A criação e posterior utilização de uma carteira digital é bastante simples e, na minha opinião, recomenda-se. Para ter uma carteira deste tipo, o utilizador terá de transferir uma aplicação para o seu dispositivo móvel, vinculando a mesma a um ou mais cartões de crédito, débito ou até contas bancárias. De seguida necessita de definir os códigos de segurança para aceder posteriormente ao aplicativo, optando ou não pelas opções mais seguras de reconhecimento facial e/ou da impressão digital. Quaisquer dados introduzidos estarão sempre encriptados, tornando-a mais segura. Para realizar qualquer pagamento numa loja física, o utilizador deverá aproximar o respetivo telemóvel ao terminal capacitado com NFC ou então apontar a câmara do seu dispositivo para o código QR apresentado. Relativamente aos pagamentos de produtos e serviços em lojas não físicas, a utilização da sua carteira digital seguirá uma lógica semelhante, mas ainda mais facilitada por não necessitar de terminal. Ou seja, na hora de concretizar uma compra, bastará ao utilizador preencher os dados de pagamento na aplicação e autorizar a sua concretização.

Recentemente consultei o sítio Statista. Li que no ano de 2022, as carteiras digitais representavam já metade das transações globais de pagamento no comércio eletrónico e que 2,8 mil milhões de carteiras móveis seriam já utilizadas em todo o mundo. Este sítio salienta, no entanto, a dúvida entre utilizar este tipo de carteiras ao invés dos cartões bancários, nomeadamente em países onde a rede de cartões estaria mais solidificada. Curiosamente, vejo que a adoção da tecnologia NFC deverá acentuar-se na Europa até 2024, muito embora esta acentuação seja superada por outras geografias devido à fragmentação interna da própria Europa.

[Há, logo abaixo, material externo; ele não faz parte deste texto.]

(* ===== verification/_CoqProject ===== *)
-Q . S2P
Prelude.v
PyStr.v
Sha256.v
Regex.v
PyVal.v
PyJson.v
AsciiJson.v
PyTime.v
ActionLattice.v
RiskSignals.v
ApprovalReuse.v
Decisions.v
DecisionArtifacts.v
DecisionBoundaries.v
EffectContract.v
ExtensionEvidence.v
EffectDecision.v
CommandCatalog.v
ExtensionControl.v
ControlRuntime.v
NativeObservations.v
CommandEvaluation.v
NativeResilience.v
CommandActivity.v
IpAddress.v
NetworkContract.v
NetworkCapability.v
NetworkBroker.v
NetworkEvaluator.v
LinuxTcp.v
LinuxUdpDns.v
NetworkCompiler.v
NetworkGrants.v
NetworkLedger.v
NetworkLifecycle.v
NetworkCorrelator.v
JsSemver.v
ExecutionAssurance.v
PyPath.v
LinuxSupplyChain.v
LinuxArtifacts.v
LinuxArtifactHistory.v
ProviderRecovery.v
LocalAuthority.v
SavedApprovals.v
SavedApprovalsFacts.v
SavedApprovalsHistory.v
HookScheduler.v
HookSchedulerFacts.v
HookSchedulerCalls.v
HookSchedulerSystem.v
HookCapacity.v
HookFloor.v
HookResponses.v
NativeReceipt.v
WorkflowCapability.v
WorkflowLedger.v
WorkflowChain.v
WorkflowStore.v
WorkflowHistory.v
WorkflowClaims.v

Muito embora não pensemos no tema «dinheiro» com frequência, é visível a forma como tem evoluído a nossa relação com o mesmo ao longo dos tempos. Na minha opinião, mais cedo ou mais tarde, acredito que muitas sociedades se tornarão livres do dinheiro, tal como o conhecemos, em espécie. Adotarão gradativamente a utilização de cartões bancários, carteiras e moedas fiduciárias digitais, futuramente controladas e legisladas pelos bancos e governos. Nesse sentido, acredito ser imperioso que qualquer organização retalhista se mantenha atualizada e disponível para abraçar este tema, de inevitável destino.